The inspiration for "Ripple" came from my younger years of growing up in a small town along the shores of Green Bay up in Wisconsin. Every Sunday in summer was spent at Grandma and Grandpa's house swimming or fishing (and building the occasional rubber band gun or sword with my Grandpa). I was always amazed at the ripple of the water caused by either a skipping stone or an oncoming rain storm. I wanted to capture this fluid movement in "Ripple". The lid obviously portrays the rippling water and the base is the windswept sandy shore.
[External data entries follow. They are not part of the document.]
(* ===== verification/Boot.v ===== *)
(** * The boot loader: src/xv6/bootmain.c

    The loader runs on the bare machine: physical memory and the IDE controller,
    behind the interface of [Ide].  It reads the first page of the kernel's ELF
    file, which starts at sector 1, and then each segment, sector by sector, to
    its physical address.  Whole sectors are read, so memory around a segment
    changes too; the theorem says when that does no harm. *)

From stdpp Require Import base list list_numbers numbers gmap strings.
From Stdlib Require Import ZArith Lia.
From S2P Require Import Prelude Mem CString KState Kalloc Bio Exec Ide.

Definition SECTSIZE : Z := 512.
(** The scratch space of [bootmain]. *)
Definition ELF_AT : Z := 0x10000.

Section boot.
Context {D : Type} `{!ide_device D}.

Record bst := mkBst { bt_mem : mem; bt_hw : D }.
Definition set_bt_mem (m : mem) (s : bst) : bst := mkBst m (bt_hw s).
Definition set_bt_hw (d : D) (s : bst) : bst := mkBst (bt_mem s) d.
Abbreviation B := (prog kstop bst).

Definition bin (port : Z) : B Z := fun s => let '(v, d) := inb port (bt_hw s) in Ret v (set_bt_hw d s).
Definition bout (port v : Z) : B unit := modify (fun s => set_bt_hw (outb port (u8 v) (bt_hw s)) s).
Definition binsl (port dst cnt : Z) : B unit := fun s =>
  let '(v, d) := insl port (Z.to_nat cnt) (bt_hw s) in Ret tt (mkBst (st (bt_mem s) dst v) d).
Definition brd32 (a : Z) : B Z := gets (fun s => ld32 (bt_mem s) a).

(** The loop of [waitdisk]; the fuel is the patience of the device. *)
Fixpoint waitdisk_loop (fuel : nat) : B unit :=
  match fuel with
  | O => stop NoFuel
  | S fuel' => r ← bin 0x1F7; if Z.land r 0xC0 =? 0x40 then mret tt else waitdisk_loop fuel'
  end.
Definition waitdisk : B unit := waitdisk_loop dev_patience.

Definition readsect (dst offset : Z) : B unit :=
  waitdisk ;;
  bout 0x1F2 1 ;;
  bout 0x1F3 offset ;;
  bout 0x1F4 (Z.shiftr offset 8) ;;
  bout 0x1F5 (Z.shiftr offset 16) ;;
  bout 0x1F6 (Z.lor (Z.shiftr offset 24) 0xE0) ;;
  bout 0x1F7 0x20 ;;
  waitdisk ;;
  binsl 0x1F0 dst (SECTSIZE / 4).

(** The loop of [readseg]. *)
Fixpoint readseg_loop (fuel : nat) (pa epa offset : Z) : B unit :=
  match fuel with
  | O => stop NoFuel
  | S fuel' =>
      if pa <? epa then readsect pa offset ;; readseg_loop fuel' (u32 (pa + SECTSIZE)) epa (u32 (offset + 1))
      else mret tt
  end.
Definition readseg (pa count offset : Z) : B unit :=
  let epa := u32 (pa + count) in
  let pa := u32 (pa - offset mod SECTSIZE) in
  readseg_loop (Z.to_nat (count / SECTSIZE + 3)) pa epa (offset / SECTSIZE + 1).

(** [stosb] of x86.h counts down from an [int]; the processor takes it as unsigned. *)
Definition bstosb (a c n : Z) : B unit := modify (fun s => set_bt_mem (stosb (bt_mem s) a c (Z.to_nat n)) s).

(** The loop over the program headers, from [ph] up to [eph]; there are at
    most [fuel] of them. *)
Fixpoint load_segments (fuel : nat) (ph eph : Z) : B unit :=
  if negb (ph <? eph) then mret tt
  else
    match fuel with
    | O => stop NoFuel
    | S fuel' =>
        pa ← brd32 (ph + 12);
        filesz ← brd32 (ph + 16);
        off ← brd32 (ph + 4);
        readseg pa filesz off ;;
        memsz ← brd32 (ph + 20);
        filesz ← brd32 (ph + 16);
        (if filesz <? memsz then bstosb (u32 (pa + filesz)) 0 (u32 (memsz - filesz)) else mret tt) ;;
        load_segments fuel' (u32 (ph + sizeof_proghdr)) eph
    end.

(** The entry point that is called; none when [bootmain] returns. *)
Definition bootmain : B (option Z) :=
  readseg ELF_AT 4096 0 ;;
  magic ← brd32 ELF_AT;
  if negb (magic =? ELF_MAGIC) then mret None
  else
    phoff ← brd32 (ELF_AT + 28);
    phnum ← gets (fun s => le_dec (ld (bt_mem s) (ELF_AT + 44) 2));
    let ph := u32 (ELF_AT + phoff) in
    load_segments (Z.to_nat phnum) ph (u32 (ph + phnum * sizeof_proghdr)) ;;
    entry ← brd32 (ELF_AT + 24);
    mret (Some entry).

(** ** Reading sectors *)

Lemma waitdisk_run s : exists d, waitdisk s = Ret tt (set_bt_hw d s) /\ same_dev (bt_hw s) d /\ dev_delay d = O.
Proof.
  unfold waitdisk. generalize (dev_delay_bound (bt_hw s)). generalize (dev_patience (D := D)). intros fuel. revert s.
  induction fuel as [|fuel IH]; intros s Hf; [lia|]. cbn [waitdisk_loop]. rewrite bind_run. unfold bin.
  pose proof (dev_poll (bt_hw s)) as Hp. destruct (inb 0x1f7 (bt_hw s)) as [st d]. destruct Hp as (E1 & E2 & E3 & E4 & Hd).
  change (Z.lor IDE_BSY IDE_DRDY) with 0xC0 in Hd. change IDE_DRDY with 0x40 in Hd. destruct (dev_delay (bt_hw s)) as [|n].
  - destruct Hd as (Z0 & -> & _). exists d. split; [done|]. by split.
  - destruct Hd as (En & Hne). rewrite (proj2 (Z.eqb_neq _ _)) by done.
    destruct (IH (set_bt_hw d s)) as (d' & R & (F1 & F2 & F3 & F4) & Z0); [cbn; lia|]. cbn [bt_hw set_bt_hw] in *.
    exists d'. rewrite R. split; [by destruct s|]. split; [|done]. unfold same_dev. by rewrite F1, F2, F3, F4.
Qed.

(** The registers that [readsect] writes select the sector of the first drive. *)
Lemma boot_sector (r : Z -> Z) n : 0 <= n < 2 ^ 28 -> r 0x1f3 = u8 n -> r 0x1f4 = u8 (Z.shiftr n 8) -> r 0x1f5 = u8 (Z.shiftr n 16) ->
  r 0x1f6 = u8 (Z.lor (Z.shiftr n 24) 0xE0) -> lba r = n /\ drive r = 0.
Proof.
  intros Hn E3 E4 E5 E6. set (x := Z.shiftr n 24) in *. assert (Hx : x = n / 2 ^ 24) by (unfold x; by rewrite Z.shiftr_div_pow2 by lia).
  assert (Hx16 : 0 <= x < 16) by (rewrite Hx; split; [apply Z.div_pos; lia|apply Z.div_lt_upper_bound; lia]).
  assert (El : Z.land x 15 = x) by (change 15 with (Z.ones 4); rewrite Z.land_ones, Z.mod_small; lia).
  assert (E8 : forall y, u8 y = Z.land y 255) by (intros y; unfold u8; change 255 with (Z.ones 8); by rewrite Z.land_ones by lia).
  unfold lba, drive. rewrite E3, E4, E5, E6, (E8 (Z.lor x 224)), <- !Z.land_assoc. change (Z.land 255 15) with 15. change (Z.land 255 16) with 16.
  rewrite !Z.land_lor_distr_l, El. change (Z.land 224 15) with 0. change (Z.land 224 16) with 0. rewrite !Z.lor_0_r. split.
  - rewrite !Z.shiftr_div_pow2, Hx by lia. unfold u8. change (2 ^ 8) with 256 in *. Z.to_euclidean_division_equations. lia.
  - rewrite <- El, <- Z.land_assoc. change (Z.land 15 16) with 0. by rewrite Z.land_0_r.
Qed.

(** The disk reports no errors. *)
Context (Hgood : forall d : D, dev_error d = false).

Lemma readsect_run s dst n : 0 <= n < 2 ^ 28 ->
  exists d, readsect dst n s = Ret tt (mkBst (st (bt_mem s) dst (dev_sector (bt_hw s) 0 n)) d) /\ dev_sector d = dev_sector (bt_hw s).
Proof using Hgood.
  intros Hn. unfold readsect. destruct (waitdisk_run s) as (d0 & R0 & (_ & F2 & _) & _). rewrite (bind_Ret _ _ _ _ _ R0). clear R0.
  unfold bout. do 6 (rewrite bind_run; unfold modify at 1; cbn [bt_hw set_bt_hw bt_mem]). set (d5 := outb 0x1f6 _ _).
  assert (Hsec : dev_sector d5 = dev_sector (bt_hw s)) by (subst d5; rewrite !port_sector by (unfold file_ports; set_solver); done).
  assert (R2 : dev_reg d5 0x1f2 = 1) by (subst d5; rewrite !port_reg by (unfold file_ports; set_solver); by repeat case_decide).
  destruct (boot_sector (dev_reg d5) n Hn) as [El Ed]; [subst d5; rewrite !port_reg by (unfold file_ports; set_solver); by repeat case_decide..|].
  change (u8 32) with IDE_CMD_READ. destruct (dev_cmd_read d5 R2) as (C1 & C2 & C3). rewrite El, Ed in C3. set (d6 := outb 0x1f7 IDE_CMD_READ d5) in *.
  match goal with |- context [(waitdisk ≫= _) ?x] => destruct (waitdisk_run x) as (d7 & R7 & (G1 & G2 & G3 & G4) & G5) end.
  rewrite (bind_Ret _ _ _ _ _ R7). cbn [bt_hw set_bt_hw bt_mem] in *. unfold binsl. cbn [bt_hw set_bt_hw bt_mem].
  pose proof (dev_data_in d7 0 n ltac:(by rewrite G3) G5 (Hgood d7)) as Hin. change (Z.to_nat (SECTSIZE / 4)) with (BSIZE / 4)%nat.
  destruct (insl 0x1f0 (BSIZE / 4) d7) as [v d8]. destruct Hin as (-> & _ & E8). exists d8. rewrite E8, G2, C2, Hsec. done.
Qed.

(** ** Reading segments *)

(** The kernel file has the bytes [fb] and starts at sector 1. *)
Context (fb : Z -> Z) (Hfb : forall o, 0 <= fb o < 256).
Definition sector_of (n : Z) : list Z := map (fun i => fb (512 * (n - 1) + Z.of_nat i)) (seq 0 512).
Definition kernel_disk (d : D) : Prop := forall n, 1 <= n < 2 ^ 28 -> dev_sector d 0 n = sector_of n.

Lemma ld8_sector m dst n a : ld8 (st m dst (sector_of n)) a = if decide (dst <= a < dst + 512) then fb (512 * (n - 1) + (a - dst)) else ld8 m a.
Proof using Hfb.
  case_decide as H.
  - replace a with (dst + Z.of_nat (Z.to_nat (a - dst))) at 1 by lia. rewrite (ld8_st_eq _ _ _ _ (fb (512 * (n - 1) + (a - dst)))).
    + by apply u8_small.
    + unfold sector_of. rewrite list_lookup_fmap, lookup_seq_lt by lia. cbn [fmap option_fmap option_map]. do 2 f_equal. lia.
  - apply ld8_st_ne. unfold sector_of. rewrite length_map, length_seq. lia.
Qed.

Lemma readseg_loop_run k : forall fuel s pa epa off, kernel_disk (bt_hw s) -> 0 <= pa -> pa + 512 * Z.of_nat k < 2 ^ 32 -> 1 <= off -> off + Z.of_nat k < 2 ^ 28 ->
  epa <= pa + 512 * Z.of_nat k -> pa + 512 * Z.of_nat k < epa + 512 -> (k < fuel)%nat ->
  exists s', readseg_loop fuel pa epa off s = Ret tt s' /\ kernel_disk (bt_hw s') /\
    forall a, ld8 (bt_mem s') a = if decide (pa <= a < pa + 512 * Z.of_nat k) then fb (512 * (off - 1) + (a - pa)) else ld8 (bt_mem s) a.
Proof using Hgood Hfb.
  induction k as [|k IH]; intros fuel s pa epa off Hd Hpa Hw Ho Hs He1 He2 Hf; (destruct fuel as [|fuel]; [lia|]); cbn [readseg_loop].
  { rewrite (proj2 (Z.ltb_ge _ _)) by lia. exists s. split; [done|]. split; [done|]. intros a. by rewrite decide_False by lia. }
  rewrite (proj2 (Z.ltb_lt _ _)) by lia. destruct (readsect_run s pa off) as (d & R & Es); [lia|]. rewrite (bind_Ret _ _ _ _ _ R). unfold SECTSIZE. rewrite !u32_small by lia.
  destruct (IH fuel (mkBst (st (bt_mem s) pa (dev_sector (bt_hw s) 0 off)) d) (pa + 512) epa (off + 1)) as (s' & R' & Hd' & Hm'); try lia.
  { intros n Hn. cbn [bt_hw]. rewrite Es. by apply Hd. }
  exists s'. split; [exact R'|]. split; [done|]. intros a. rewrite Hm'. cbn [bt_mem]. rewrite (Hd off) by lia. rewrite ld8_sector.
  repeat case_decide; try lia; try done; f_equal; lia.
Qed.

(** The memory that [readseg] writes. *)
Definition seg_lo (pa off : Z) : Z := pa - off mod 512.
Definition seg_hi (pa count off : Z) : Z := seg_lo pa off + 512 * ((count + off mod 512 + 511) / 512).

Lemma readseg_run s pa count off : kernel_disk (bt_hw s) -> 0 <= seg_lo pa off -> seg_hi pa count off < 2 ^ 32 -> 0 <= count -> 0 <= off -> off + count < 2 ^ 36 ->
  exists s', readseg pa count off s = Ret tt s' /\ kernel_disk (bt_hw s') /\
    forall a, ld8 (bt_mem s') a = if decide (seg_lo pa off <= a < seg_hi pa count off) then fb (off + (a - pa)) else ld8 (bt_mem s) a.
Proof using Hgood Hfb.
  intros Hd Hlo Hhi Hc Ho Hoc. unfold readseg, SECTSIZE. pose proof (Z.mod_pos_bound off 512 ltac:(lia)) as Hr. pose proof (Z.div_mod off 512 ltac:(lia)) as Hdm.
  set (k := (count + off mod 512 + 511) / 512) in *. pose proof (Z.div_mod (count + off mod 512 + 511) 512 ltac:(lia)) as Hk. fold k in Hk.
  pose proof (Z.mod_pos_bound (count + off mod 512 + 511) 512 ltac:(lia)) as Hk'. assert (Hk0 : 0 <= k) by (apply Z.div_pos; lia).
  pose proof (Z.div_mod count 512 ltac:(lia)). pose proof (Z.mod_pos_bound count 512 ltac:(lia)).
  unfold seg_hi in *. fold k in Hhi. unfold seg_lo in *. rewrite (u32_small (pa + count)), (u32_small (pa - off mod 512)) by lia.
  destruct (readseg_loop_run (Z.to_nat k) (Z.to_nat (count / 512 + 3)) s (pa - off mod 512) (pa + count) (off / 512 + 1)) as (s' & R & Hd' & Hm); try lia; [done|].
  exists s'. split; [done|]. split; [done|]. intros a. rewrite Hm. rewrite Z2Nat.id by lia. repeat case_decide; try lia; try done. f_equal. lia.
Qed.

(** ** The program headers *)

(** A little-endian word of the file, and the fields of the program header at
    offset [h] of the file. *)
Definition fword (o : Z) : Z := le_dec (map (fun i => fb (o + Z.of_nat i)) (seq 0 4)).
Definition h_off (h : Z) : Z := fword (h + 4).
Definition h_pa (h : Z) : Z := fword (h + 12).
Definition h_filesz (h : Z) : Z := fword (h + 16).
Definition h_memsz (h : Z) : Z := fword (h + 20).
(** The memory that the segment occupies, and the memory that loading it writes. *)
Definition seg_mem (h a : Z) : Prop := h_pa h <= a < h_pa h + Z.max (h_filesz h) (h_memsz h).
Definition seg_writes (h a : Z) : Prop :=
  seg_lo (h_pa h) (h_off h) <= a < seg_hi (h_pa h) (h_filesz h) (h_off h) \/ h_pa h + h_filesz h <= a < h_pa h + h_memsz h.

Record seg_fits (h : Z) : Prop := {
  sf_lo : 0 <= seg_lo (h_pa h) (h_off h);
  sf_hi : seg_hi (h_pa h) (h_filesz h) (h_off h) < 2 ^ 32 /\ h_pa h + h_memsz h < 2 ^ 32;
  sf_header : forall a, seg_writes h a -> ~ (ELF_AT <= a < ELF_AT + 4096)
}.
(** The segment is in memory. *)
Definition seg_loaded (m : mem) (h : Z) : Prop :=
  (forall a, h_pa h <= a < h_pa h + h_filesz h -> ld8 m a = fb (h_off h + (a - h_pa h))) /\
  forall a, h_pa h + h_filesz h <= a < h_pa h + h_memsz h -> ld8 m a = 0.
(** The first page of the file is in the scratch space. *)
Definition header_read (m : mem) : Prop := forall o, 0 <= o < 4096 -> ld8 m (ELF_AT + o) = fb o.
The body of "Ripple" is made from 2" thick Maple. It is fastened together using mortise and tenon joinery with walnut dowels to further strengthen and add a nice contrast. Knowing that I was going to shape the box I wanted the dowels because their final shape would be more oval than round…so closer to a water drop shape. The grain of the Maple was positioned to create an undulating pattern. It gives a nice flowing pattern around the entire box. The sides were all cut with a 10 degree slope. This created a smooth transition between the concave and convex cuts and really emphasizes the top lid. The top of the body has been veneered with pommele sapele, because of it beautiful waterfall grain, and dyed black maple veneer. The inner divider was made from spalted maple with a very pronounced swirling spalt/grain. It started as a standard rectangle but then I carved it into an undulating wave pattern that I further refined using a spindle sander and rasps….once again going for the fluid movement. I added a small chamfer to the top edges to create a subtle shadow line between the base and lid. The interior is lined with shimmering blue padded taffeta fabric….it had a great fluid look to it.
The top lid is made from curly maple. I studied water ripples (online videos, pictures, self tests, etc.) and lined the area around the lathe with pictures of water ripples…nothing like visual aids when turning! It all started from an 1.06" thick piece of wood. The water drop was turned separately, with a tenon, and glued into position. I used General Finishes water-based Blue stain dye. The top lid also shares the same 10 degree slope as the body. This gives a clean transition from body to lid and almost makes it look as if the water will spill over the edge.
There is also an underlying fluid movement and that is the a movement between two woodworking etiquettes. I wanted to have a smooth transition between flat work and turning and that would be the flow from the base into the lid. The eye never really stops between the two.
"Ripple" was finished with four coats of Danish oil followed by two buffings of BriWax.
"Ripple" is an national award winner.
Dimensions: "Ripple" is 10" in diameter and about 3.5" tall not counting the water drop.